*** Block opens ***

(** * neomura-c-tool-aseprite: the sprite-sheet to C transform

    A shallow embedding of [src/index.ts]: the per-frame derivation
    (geometry limits, duration quantisation, pixel buffer), the tag
    expansion (forward / reverse / pingpong), the header and source
    templates, and the identifier normaliser they rely on.

    Conventions.  JavaScript numbers that hold pixel coordinates, sizes,
    indices and millisecond durations are integers well below 2^53, so
    they are modelled in [Z]; the two offsets, which are halves, live in
    [Q]; the one place where the code really computes in binary64
    (alpha premultiplication) uses the Standard Library's [spec_float].
    A [throw] becomes the [Throw] constructor of [result]. *)

From Stdlib Require Import ZArith QArith String Ascii List Lia Bool.
From Stdlib Require Import Floats.SpecFloat.
From Stdlib Require HexadecimalString Qcanon.
From stdpp Require Import base option list strings pretty.

Open Scope Z_scope.

(** ** Errors and the error monad *)

(** Everything the program can throw while transforming.  The first
    group are the strings thrown by [index.ts] itself, kept structured
    here and rendered by [message]; [TypeError] and [RangeError] are
    thrown by the JavaScript runtime (reading a property of [undefined],
    [Buffer.alloc] with a negative size). *)
Inductive error : Type :=
| WidthLimit (frameNumber width : Z)
| HeightLimit (frameNumber height : Z)
| XOffsetUpperLimit (frameNumber : Z) (xOffset : Q)
| XOffsetLowerLimit (frameNumber : Z) (xOffset : Q)
| YOffsetUpperLimit (frameNumber : Z) (yOffset : Q)
| YOffsetLowerLimit (frameNumber : Z) (yOffset : Q)
| IncompatibleDuration (frameNumber duration refreshRate : Z)
| FrameCountLimit (count : Z)
| TagDurationLimit (name : string) (duration : Z)
| UnimplementedDirection (name direction : string)
| TypeError
| RangeError.

(** The error taxonomy of the specification. *)
Inductive error_class : Type :=
| GeometryLimitExceeded
| DurationIncompatible
| FrameCountLimitExceeded
| TagDurationLimitExceeded
| FatalProtocolError.

Definition classify (e : error) : option error_class :=
  match e with
  | WidthLimit _ _ | HeightLimit _ _
  | XOffsetUpperLimit _ _ | XOffsetLowerLimit _ _
  | YOffsetUpperLimit _ _ | YOffsetLowerLimit _ _ => Some GeometryLimitExceeded
  | IncompatibleDuration _ _ _ => Some DurationIncompatible
  | FrameCountLimit _ => Some FrameCountLimitExceeded
  | TagDurationLimit _ _ => Some TagDurationLimitExceeded
  | UnimplementedDirection _ _ => Some FatalProtocolError
  | TypeError | RangeError => None
  end.


Inductive result (A : Type) : Type :=
| Ok (a : A)
| Throw (e : error).
Arguments Ok {A} a.
Arguments Throw {A} e.

#[global] Instance result_ret : MRet result := fun A a => Ok a.
#[global] Instance result_bind : MBind result := fun A B f m =>
  match m with
  | Ok a => f a
  | Throw e => Throw e
  end.

(** ** JavaScript values the code relies on *)

Module Js.

(** [array[index]]: [undefined] (here [None]) outside the array. *)
Definition get {A} (array : list A) (index : Z) : option A :=
  if index <? 0 then None else array !! Z.to_nat index.

(** A binary64 number. *)
Definition number : Type := spec_float.

Definition of_Z (n : Z) : number := binary_normalize 53 1024 n 0 false.

(** [ToNumber] of an array element: [undefined] is [NaN]. *)
Definition of_element (element : option Z) : number :=
  match element with
  | Some byte => of_Z byte
  | None => S754_nan
  end.

Definition div (a b : number) : number := SFdiv 53 1024 a b.
Definition mul (a b : number) : number := SFmul 53 1024 a b.
Definition sub (a b : number) : number := SFsub 53 1024 a b.

(** The integer below a finite number. *)
Definition floor_Z (s : bool) (m : positive) (e : Z) : Z :=
  let signed := if s then Z.neg m else Z.pos m in
  if 0 <=? e then signed * 2 ^ e else signed / 2 ^ (- e).

(** [Math.floor]. *)
Definition floor (a : number) : number :=
  match a with
  | S754_finite s m e => of_Z (floor_Z s m e)
  | _ => a
  end.

(** The integer part of a number, towards zero; 0 for NaN and
    infinities, as in the conversion to an integer element. *)
Definition truncate (a : number) : Z :=
  match a with
  | S754_finite s m e =>
      let magnitude :=
        if 0 <=? e then Z.pos m * 2 ^ e else Z.pos m / 2 ^ (- e) in
      if s then - magnitude else magnitude
  | _ => 0
  end.

(** The byte stored by [buffer[index] = a]. *)
Definition to_uint8 (a : number) : Z := truncate a mod 256.

(** [buffer[index] = a] on a [Buffer]: ignored outside the buffer. *)
Definition set (buffer : list Z) (index : Z) (a : number) : list Z :=
  if index <? 0 then buffer else <[Z.to_nat index := to_uint8 a]> buffer.

(** [Buffer.alloc(size)]: zero-filled; a negative size is a
    [RangeError].  (The platform's upper limit is not modelled.) *)
Definition alloc (size : Z) : result (list Z) :=
  if size <? 0 then Throw RangeError
  else Ok (replicate (Z.to_nat size) 0).

End Js.

(** ** Input data *)

Module Data.

(** One entry of [data.frames]; [frame_w f] is [f.frame.w] and so on. *)
Record Frame : Type := {
  frame_x : Z;
  frame_y : Z;
  frame_w : Z;
  frame_h : Z;
  spriteSourceSize_x : Z;
  spriteSourceSize_y : Z;
  sourceSize_w : Z;
  sourceSize_h : Z;
  duration : Z
}.

(** The declared directions, and any other string the JSON may hold
    (the [default] branch of the [switch]). *)
Inductive Direction : Type :=
| forward
| reverse
| pingpong
| unexpected (direction : string).

(** One entry of [data.meta.frameTags]. *)
Record FrameTag : Type := {
  name : string;
  from : Z;
  to : Z;
  direction : Direction
}.

Record t : Type := {
  frames : list Frame;
  frameTags : list FrameTag
}.

End Data.

(** The decoded sheet: [png.width], [png.height], [png.data]. *)
Module Png.
Record t : Type := {
  width : Z;
  height : Z;
  data : list Z
}.
End Png.

(** ** Derived frames *)

Module Frame.
Record t : Type := {
  width : Z;
  height : Z;
  xOffset : Q;
  yOffset : Q;
  duration : Z;
  rgba : list Z
}.
End Frame.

*** Block closes ***

Retype every record without alteration.

= RESPONSE =
(** * neomura-c-tool-aseprite: the sprite-sheet to C transform

    A shallow embedding of [src/index.ts]: the per-frame derivation
    (geometry limits, duration quantisation, pixel buffer), the tag
    expansion (forward / reverse / pingpong), the header and source
    templates, and the identifier normaliser they rely on.

    Conventions.  JavaScript numbers that hold pixel coordinates, sizes,
    indices and millisecond durations are integers well below 2^53, so
    they are modelled in [Z]; the two offsets, which are halves, live in
    [Q]; the one place where the code really computes in binary64
    (alpha premultiplication) uses the Standard Library's [spec_float].
    A [throw] becomes the [Throw] constructor of [result]. *)

From Stdlib Require Import ZArith QArith String Ascii List Lia Bool.
From Stdlib Require Import Floats.SpecFloat.
From Stdlib Require HexadecimalString Qcanon.
From stdpp Require Import base option list strings pretty.

Open Scope Z_scope.

(** ** Errors and the error monad *)

(** Everything the program can throw while transforming.  The first
    group are the strings thrown by [index.ts] itself, kept structured
    here and rendered by [message]; [TypeError] and [RangeError] are
    thrown by the JavaScript runtime (reading a property of [undefined],
    [Buffer.alloc] with a negative size). *)
Inductive error : Type :=
| WidthLimit (frameNumber width : Z)
| HeightLimit (frameNumber height : Z)
| XOffsetUpperLimit (frameNumber : Z) (xOffset : Q)
| XOffsetLowerLimit (frameNumber : Z) (xOffset : Q)
| YOffsetUpperLimit (frameNumber : Z) (yOffset : Q)
| YOffsetLowerLimit (frameNumber : Z) (yOffset : Q)
| IncompatibleDuration (frameNumber duration refreshRate : Z)
| FrameCountLimit (count : Z)
| TagDurationLimit (name : string) (duration : Z)
| UnimplementedDirection (name direction : string)
| TypeError
| RangeError.

(** The error taxonomy of the specification. *)
Inductive error_class : Type :=
| GeometryLimitExceeded
| DurationIncompatible
| FrameCountLimitExceeded
| TagDurationLimitExceeded
| FatalProtocolError.

Definition classify (e : error) : option error_class :=
  match e with
  | WidthLimit _ _ | HeightLimit _ _
  | XOffsetUpperLimit _ _ | XOffsetLowerLimit _ _
  | YOffsetUpperLimit _ _ | YOffsetLowerLimit _ _ => Some GeometryLimitExceeded
  | IncompatibleDuration _ _ _ => Some DurationIncompatible
  | FrameCountLimit _ => Some FrameCountLimitExceeded
  | TagDurationLimit _ _ => Some TagDurationLimitExceeded
  | UnimplementedDirection _ _ => Some FatalProtocolError
  | TypeError | RangeError => None
  end.


Inductive result (A : Type) : Type :=
| Ok (a : A)
| Throw (e : error).
Arguments Ok {A} a.
Arguments Throw {A} e.

#[global] Instance result_ret : MRet result := fun A a => Ok a.
#[global] Instance result_bind : MBind result := fun A B f m =>
  match m with
  | Ok a => f a
  | Throw e => Throw e
  end.

(** ** JavaScript values the code relies on *)

Module Js.

(** [array[index]]: [undefined] (here [None]) outside the array. *)
Definition get {A} (array : list A) (index : Z) : option A :=
  if index <? 0 then None else array !! Z.to_nat index.

(** A binary64 number. *)
Definition number : Type := spec_float.

Definition of_Z (n : Z) : number := binary_normalize 53 1024 n 0 false.

(** [ToNumber] of an array element: [undefined] is [NaN]. *)
Definition of_element (element : option Z) : number :=
  match element with
  | Some byte => of_Z byte
  | None => S754_nan
  end.

Definition div (a b : number) : number := SFdiv 53 1024 a b.
Definition mul (a b : number) : number := SFmul 53 1024 a b.
Definition sub (a b : number) : number := SFsub 53 1024 a b.

(** The integer below a finite number. *)
Definition floor_Z (s : bool) (m : positive) (e : Z) : Z :=
  let signed := if s then Z.neg m else Z.pos m in
  if 0 <=? e then signed * 2 ^ e else signed / 2 ^ (- e).

(** [Math.floor]. *)
Definition floor (a : number) : number :=
  match a with
  | S754_finite s m e => of_Z (floor_Z s m e)
  | _ => a
  end.

(** The integer part of a number, towards zero; 0 for NaN and
    infinities, as in the conversion to an integer element. *)
Definition truncate (a : number) : Z :=
  match a with
  | S754_finite s m e =>
      let magnitude :=
        if 0 <=? e then Z.pos m * 2 ^ e else Z.pos m / 2 ^ (- e) in
      if s then - magnitude else magnitude
  | _ => 0
  end.

(** The byte stored by [buffer[index] = a]. *)
Definition to_uint8 (a : number) : Z := truncate a mod 256.

(** [buffer[index] = a] on a [Buffer]: ignored outside the buffer. *)
Definition set (buffer : list Z) (index : Z) (a : number) : list Z :=
  if index <? 0 then buffer else <[Z.to_nat index := to_uint8 a]> buffer.

(** [Buffer.alloc(size)]: zero-filled; a negative size is a
    [RangeError].  (The platform's upper limit is not modelled.) *)
Definition alloc (size : Z) : result (list Z) :=
  if size <? 0 then Throw RangeError
  else Ok (replicate (Z.to_nat size) 0).

End Js.

(** ** Input data *)

Module Data.

(** One entry of [data.frames]; [frame_w f] is [f.frame.w] and so on. *)
Record Frame : Type := {
  frame_x : Z;
  frame_y : Z;
  frame_w : Z;
  frame_h : Z;
  spriteSourceSize_x : Z;
  spriteSourceSize_y : Z;
  sourceSize_w : Z;
  sourceSize_h : Z;
  duration : Z
}.

(** The declared directions, and any other string the JSON may hold
    (the [default] branch of the [switch]). *)
Inductive Direction : Type :=
| forward
| reverse
| pingpong
| unexpected (direction : string).

(** One entry of [data.meta.frameTags]. *)
Record FrameTag : Type := {
  name : string;
  from : Z;
  to : Z;
  direction : Direction
}.

Record t : Type := {
  frames : list Frame;
  frameTags : list FrameTag
}.

End Data.

(** The decoded sheet: [png.width], [png.height], [png.data]. *)
Module Png.
Record t : Type := {
  width : Z;
  height : Z;
  data : list Z
}.
End Png.

(** ** Derived frames *)

Module Frame.
Record t : Type := {
  width : Z;
  height : Z;
  xOffset : Q;
  yOffset : Q;
  duration : Z;
  rgba : list Z
}.
End Frame.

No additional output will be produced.